**Exercise instructions**
Which lines in the data contain the word "left"? Please copy each of them.

[[ Supplied entries open ]]

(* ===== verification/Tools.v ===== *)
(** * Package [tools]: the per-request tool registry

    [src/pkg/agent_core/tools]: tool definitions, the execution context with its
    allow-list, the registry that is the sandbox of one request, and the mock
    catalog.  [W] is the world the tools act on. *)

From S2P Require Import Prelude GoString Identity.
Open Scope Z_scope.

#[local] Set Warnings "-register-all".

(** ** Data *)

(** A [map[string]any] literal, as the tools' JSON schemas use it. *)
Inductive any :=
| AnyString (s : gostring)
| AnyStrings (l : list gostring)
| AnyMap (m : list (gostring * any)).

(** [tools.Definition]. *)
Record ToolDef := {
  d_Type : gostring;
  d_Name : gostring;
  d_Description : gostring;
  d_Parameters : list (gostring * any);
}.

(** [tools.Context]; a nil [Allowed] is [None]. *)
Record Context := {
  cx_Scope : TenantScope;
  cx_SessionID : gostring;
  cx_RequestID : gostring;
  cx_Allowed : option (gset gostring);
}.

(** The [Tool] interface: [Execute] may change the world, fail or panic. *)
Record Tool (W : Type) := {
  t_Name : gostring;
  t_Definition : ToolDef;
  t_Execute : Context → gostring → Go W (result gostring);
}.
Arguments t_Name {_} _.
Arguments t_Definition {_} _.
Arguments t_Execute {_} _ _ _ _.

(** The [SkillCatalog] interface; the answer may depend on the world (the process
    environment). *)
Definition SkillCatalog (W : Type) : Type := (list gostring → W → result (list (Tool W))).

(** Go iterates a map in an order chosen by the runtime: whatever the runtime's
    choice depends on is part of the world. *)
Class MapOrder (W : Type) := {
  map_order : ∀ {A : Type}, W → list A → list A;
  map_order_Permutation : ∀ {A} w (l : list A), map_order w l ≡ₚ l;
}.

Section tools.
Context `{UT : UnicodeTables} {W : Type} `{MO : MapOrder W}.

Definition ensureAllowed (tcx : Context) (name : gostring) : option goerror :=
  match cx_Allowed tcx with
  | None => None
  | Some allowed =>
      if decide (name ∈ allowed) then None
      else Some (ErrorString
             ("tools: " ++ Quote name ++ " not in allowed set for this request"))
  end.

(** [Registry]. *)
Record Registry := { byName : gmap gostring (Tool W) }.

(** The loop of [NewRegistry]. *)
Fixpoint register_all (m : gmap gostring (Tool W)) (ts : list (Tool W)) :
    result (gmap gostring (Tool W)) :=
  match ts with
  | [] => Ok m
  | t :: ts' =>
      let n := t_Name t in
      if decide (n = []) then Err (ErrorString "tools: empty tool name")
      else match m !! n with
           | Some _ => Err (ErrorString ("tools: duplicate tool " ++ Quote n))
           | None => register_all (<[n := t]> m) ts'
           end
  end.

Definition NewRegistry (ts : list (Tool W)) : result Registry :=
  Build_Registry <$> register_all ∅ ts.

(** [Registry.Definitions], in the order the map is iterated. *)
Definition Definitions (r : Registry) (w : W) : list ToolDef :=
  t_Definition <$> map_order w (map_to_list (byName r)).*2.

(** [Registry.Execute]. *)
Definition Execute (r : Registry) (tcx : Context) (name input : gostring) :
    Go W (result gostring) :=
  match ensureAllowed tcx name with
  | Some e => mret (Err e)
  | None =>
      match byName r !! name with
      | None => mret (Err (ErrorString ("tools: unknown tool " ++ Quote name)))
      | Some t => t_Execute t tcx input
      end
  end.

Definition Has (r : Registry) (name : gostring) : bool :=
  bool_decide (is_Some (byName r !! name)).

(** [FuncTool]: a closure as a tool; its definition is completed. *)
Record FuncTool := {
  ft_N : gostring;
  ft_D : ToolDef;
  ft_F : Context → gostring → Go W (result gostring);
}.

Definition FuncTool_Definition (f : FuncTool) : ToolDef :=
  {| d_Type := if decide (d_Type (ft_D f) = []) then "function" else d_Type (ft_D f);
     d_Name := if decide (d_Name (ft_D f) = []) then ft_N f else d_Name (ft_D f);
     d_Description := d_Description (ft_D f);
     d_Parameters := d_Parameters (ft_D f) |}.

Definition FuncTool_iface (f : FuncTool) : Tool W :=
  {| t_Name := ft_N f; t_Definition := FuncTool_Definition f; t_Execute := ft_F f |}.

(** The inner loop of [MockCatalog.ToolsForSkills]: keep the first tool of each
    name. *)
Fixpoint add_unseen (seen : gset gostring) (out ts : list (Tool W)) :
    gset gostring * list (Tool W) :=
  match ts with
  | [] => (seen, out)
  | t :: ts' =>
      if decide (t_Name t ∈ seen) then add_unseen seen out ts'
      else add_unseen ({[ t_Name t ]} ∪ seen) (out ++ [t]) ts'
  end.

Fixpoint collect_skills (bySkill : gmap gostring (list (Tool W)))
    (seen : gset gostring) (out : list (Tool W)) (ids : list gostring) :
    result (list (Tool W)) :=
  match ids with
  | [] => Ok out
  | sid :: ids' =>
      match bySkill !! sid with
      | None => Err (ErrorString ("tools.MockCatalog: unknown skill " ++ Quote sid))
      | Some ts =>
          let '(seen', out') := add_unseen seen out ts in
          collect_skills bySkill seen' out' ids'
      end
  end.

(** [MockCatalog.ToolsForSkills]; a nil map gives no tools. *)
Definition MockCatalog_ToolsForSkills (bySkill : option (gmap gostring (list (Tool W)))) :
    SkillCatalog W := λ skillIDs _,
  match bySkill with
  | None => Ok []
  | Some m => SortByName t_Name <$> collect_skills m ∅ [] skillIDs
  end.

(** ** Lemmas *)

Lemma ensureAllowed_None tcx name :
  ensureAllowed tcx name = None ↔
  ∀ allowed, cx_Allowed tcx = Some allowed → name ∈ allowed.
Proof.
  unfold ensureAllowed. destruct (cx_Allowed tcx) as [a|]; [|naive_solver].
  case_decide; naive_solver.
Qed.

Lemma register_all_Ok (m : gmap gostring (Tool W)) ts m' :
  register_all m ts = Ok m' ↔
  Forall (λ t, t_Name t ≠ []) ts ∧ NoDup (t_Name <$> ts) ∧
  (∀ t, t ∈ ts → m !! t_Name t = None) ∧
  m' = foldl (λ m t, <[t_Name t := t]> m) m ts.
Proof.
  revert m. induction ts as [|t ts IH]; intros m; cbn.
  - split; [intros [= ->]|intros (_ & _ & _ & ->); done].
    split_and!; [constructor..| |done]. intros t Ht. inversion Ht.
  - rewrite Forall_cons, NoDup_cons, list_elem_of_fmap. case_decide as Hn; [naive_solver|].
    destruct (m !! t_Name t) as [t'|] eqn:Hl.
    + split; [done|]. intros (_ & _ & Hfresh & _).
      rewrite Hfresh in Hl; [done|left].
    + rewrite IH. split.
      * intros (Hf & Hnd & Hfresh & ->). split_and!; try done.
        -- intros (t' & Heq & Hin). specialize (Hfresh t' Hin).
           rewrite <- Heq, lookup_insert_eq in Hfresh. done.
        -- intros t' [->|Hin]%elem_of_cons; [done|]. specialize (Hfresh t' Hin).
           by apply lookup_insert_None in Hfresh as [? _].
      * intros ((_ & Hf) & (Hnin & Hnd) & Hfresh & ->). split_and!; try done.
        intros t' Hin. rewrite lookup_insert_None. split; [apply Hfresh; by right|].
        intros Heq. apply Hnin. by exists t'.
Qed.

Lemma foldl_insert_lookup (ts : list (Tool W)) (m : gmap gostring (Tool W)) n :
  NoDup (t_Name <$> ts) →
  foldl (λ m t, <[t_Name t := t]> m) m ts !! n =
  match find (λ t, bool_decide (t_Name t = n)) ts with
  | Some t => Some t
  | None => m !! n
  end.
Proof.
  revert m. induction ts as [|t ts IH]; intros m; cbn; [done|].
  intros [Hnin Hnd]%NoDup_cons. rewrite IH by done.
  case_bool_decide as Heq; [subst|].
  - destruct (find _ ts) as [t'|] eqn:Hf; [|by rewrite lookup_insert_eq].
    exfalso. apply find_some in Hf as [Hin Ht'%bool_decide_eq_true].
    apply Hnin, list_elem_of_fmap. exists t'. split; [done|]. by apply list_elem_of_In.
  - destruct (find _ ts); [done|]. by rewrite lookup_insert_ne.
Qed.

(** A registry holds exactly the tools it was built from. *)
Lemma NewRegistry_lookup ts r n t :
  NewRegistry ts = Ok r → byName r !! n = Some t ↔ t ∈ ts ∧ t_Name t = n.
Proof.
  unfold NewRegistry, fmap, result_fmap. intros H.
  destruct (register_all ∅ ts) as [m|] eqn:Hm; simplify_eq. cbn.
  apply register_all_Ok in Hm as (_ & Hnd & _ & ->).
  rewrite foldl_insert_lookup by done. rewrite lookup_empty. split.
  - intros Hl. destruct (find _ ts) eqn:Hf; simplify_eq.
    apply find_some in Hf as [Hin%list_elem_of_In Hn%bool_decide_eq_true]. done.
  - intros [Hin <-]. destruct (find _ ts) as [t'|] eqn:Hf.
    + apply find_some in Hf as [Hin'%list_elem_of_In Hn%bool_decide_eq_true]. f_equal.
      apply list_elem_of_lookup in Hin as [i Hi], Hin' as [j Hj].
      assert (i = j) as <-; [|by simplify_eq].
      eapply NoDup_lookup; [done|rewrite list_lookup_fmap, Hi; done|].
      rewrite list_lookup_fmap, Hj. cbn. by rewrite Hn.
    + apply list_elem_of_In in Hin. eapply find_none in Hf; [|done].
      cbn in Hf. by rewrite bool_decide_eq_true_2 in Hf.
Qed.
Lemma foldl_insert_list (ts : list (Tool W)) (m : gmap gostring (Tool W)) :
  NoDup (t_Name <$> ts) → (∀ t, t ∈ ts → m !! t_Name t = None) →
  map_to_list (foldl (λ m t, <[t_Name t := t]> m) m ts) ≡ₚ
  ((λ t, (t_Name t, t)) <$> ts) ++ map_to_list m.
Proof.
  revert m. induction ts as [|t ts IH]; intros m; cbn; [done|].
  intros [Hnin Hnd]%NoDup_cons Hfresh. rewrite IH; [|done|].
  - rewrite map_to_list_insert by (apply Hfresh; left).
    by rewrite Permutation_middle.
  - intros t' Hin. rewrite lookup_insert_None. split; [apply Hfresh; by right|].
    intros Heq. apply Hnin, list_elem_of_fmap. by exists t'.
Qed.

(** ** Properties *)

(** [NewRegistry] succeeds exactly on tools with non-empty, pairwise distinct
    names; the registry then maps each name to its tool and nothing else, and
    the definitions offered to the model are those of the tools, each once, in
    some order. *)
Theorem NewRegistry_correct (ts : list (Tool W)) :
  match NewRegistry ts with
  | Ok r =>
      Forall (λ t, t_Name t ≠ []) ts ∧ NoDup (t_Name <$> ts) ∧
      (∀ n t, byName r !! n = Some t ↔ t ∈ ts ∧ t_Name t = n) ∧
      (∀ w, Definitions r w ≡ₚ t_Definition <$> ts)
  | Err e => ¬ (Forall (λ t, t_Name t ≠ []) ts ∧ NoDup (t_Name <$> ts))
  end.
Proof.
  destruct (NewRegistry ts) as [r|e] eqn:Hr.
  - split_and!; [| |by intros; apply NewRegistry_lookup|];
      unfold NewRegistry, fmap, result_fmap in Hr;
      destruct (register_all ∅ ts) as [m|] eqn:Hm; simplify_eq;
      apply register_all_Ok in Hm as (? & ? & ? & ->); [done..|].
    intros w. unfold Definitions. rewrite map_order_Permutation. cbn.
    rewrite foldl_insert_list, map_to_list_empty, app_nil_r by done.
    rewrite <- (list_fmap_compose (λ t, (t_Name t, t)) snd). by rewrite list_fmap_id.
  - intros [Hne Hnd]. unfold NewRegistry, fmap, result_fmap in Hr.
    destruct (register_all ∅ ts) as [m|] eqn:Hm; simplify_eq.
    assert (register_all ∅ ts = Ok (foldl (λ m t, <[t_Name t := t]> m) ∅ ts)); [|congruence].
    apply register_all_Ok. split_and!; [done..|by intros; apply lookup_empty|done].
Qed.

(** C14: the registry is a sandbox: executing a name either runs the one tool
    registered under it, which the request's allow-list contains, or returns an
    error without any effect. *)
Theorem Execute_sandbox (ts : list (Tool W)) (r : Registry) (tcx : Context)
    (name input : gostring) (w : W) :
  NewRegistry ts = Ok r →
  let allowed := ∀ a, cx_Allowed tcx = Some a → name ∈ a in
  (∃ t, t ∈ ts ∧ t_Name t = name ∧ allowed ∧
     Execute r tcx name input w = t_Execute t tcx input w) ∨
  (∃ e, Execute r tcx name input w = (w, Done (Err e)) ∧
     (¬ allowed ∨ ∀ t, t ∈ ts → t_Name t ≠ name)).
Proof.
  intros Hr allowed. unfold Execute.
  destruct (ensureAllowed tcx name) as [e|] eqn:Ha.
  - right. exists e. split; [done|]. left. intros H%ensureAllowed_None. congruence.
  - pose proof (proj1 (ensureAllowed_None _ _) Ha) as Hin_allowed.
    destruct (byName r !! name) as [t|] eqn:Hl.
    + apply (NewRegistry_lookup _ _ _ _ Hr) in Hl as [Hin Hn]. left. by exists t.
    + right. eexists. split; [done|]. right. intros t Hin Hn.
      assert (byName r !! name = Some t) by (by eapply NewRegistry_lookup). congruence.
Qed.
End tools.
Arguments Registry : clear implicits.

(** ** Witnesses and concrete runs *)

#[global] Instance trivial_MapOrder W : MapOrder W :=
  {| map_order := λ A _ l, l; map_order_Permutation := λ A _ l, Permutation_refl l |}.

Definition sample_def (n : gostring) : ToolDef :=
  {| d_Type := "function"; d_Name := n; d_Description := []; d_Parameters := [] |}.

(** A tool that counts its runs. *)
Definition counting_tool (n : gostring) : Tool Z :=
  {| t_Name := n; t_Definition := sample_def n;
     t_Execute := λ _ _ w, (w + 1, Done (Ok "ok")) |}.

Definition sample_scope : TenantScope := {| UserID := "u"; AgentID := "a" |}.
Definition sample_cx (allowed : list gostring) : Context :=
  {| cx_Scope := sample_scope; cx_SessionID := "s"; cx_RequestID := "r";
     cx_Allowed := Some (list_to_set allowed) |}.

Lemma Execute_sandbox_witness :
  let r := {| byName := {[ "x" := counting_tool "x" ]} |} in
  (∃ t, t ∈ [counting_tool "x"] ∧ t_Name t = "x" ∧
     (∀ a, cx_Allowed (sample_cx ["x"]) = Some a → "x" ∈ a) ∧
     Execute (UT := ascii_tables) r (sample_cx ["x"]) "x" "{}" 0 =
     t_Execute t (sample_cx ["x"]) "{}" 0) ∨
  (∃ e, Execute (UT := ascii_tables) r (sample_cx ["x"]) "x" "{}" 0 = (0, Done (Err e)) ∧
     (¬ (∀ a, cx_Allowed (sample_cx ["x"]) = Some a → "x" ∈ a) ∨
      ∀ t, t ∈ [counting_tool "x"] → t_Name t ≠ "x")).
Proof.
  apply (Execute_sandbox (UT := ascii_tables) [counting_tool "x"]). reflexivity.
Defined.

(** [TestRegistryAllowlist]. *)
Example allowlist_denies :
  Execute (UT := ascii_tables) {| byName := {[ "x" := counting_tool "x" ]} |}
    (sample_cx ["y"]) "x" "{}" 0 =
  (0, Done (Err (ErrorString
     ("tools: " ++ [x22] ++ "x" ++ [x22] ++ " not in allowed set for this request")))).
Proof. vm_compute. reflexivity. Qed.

[[ Supplied entries closed ]]

**Response area**
      rewrite Hfresh in Hl; [done|left].
  - rewrite map_to_list_insert by (apply Hfresh; left).
  - right. exists e. split; [done|]. left. intros H%ensureAllowed_None. congruence.
    + apply (NewRegistry_lookup _ _ _ _ Hr) in Hl as [Hin Hn]. left. by exists t.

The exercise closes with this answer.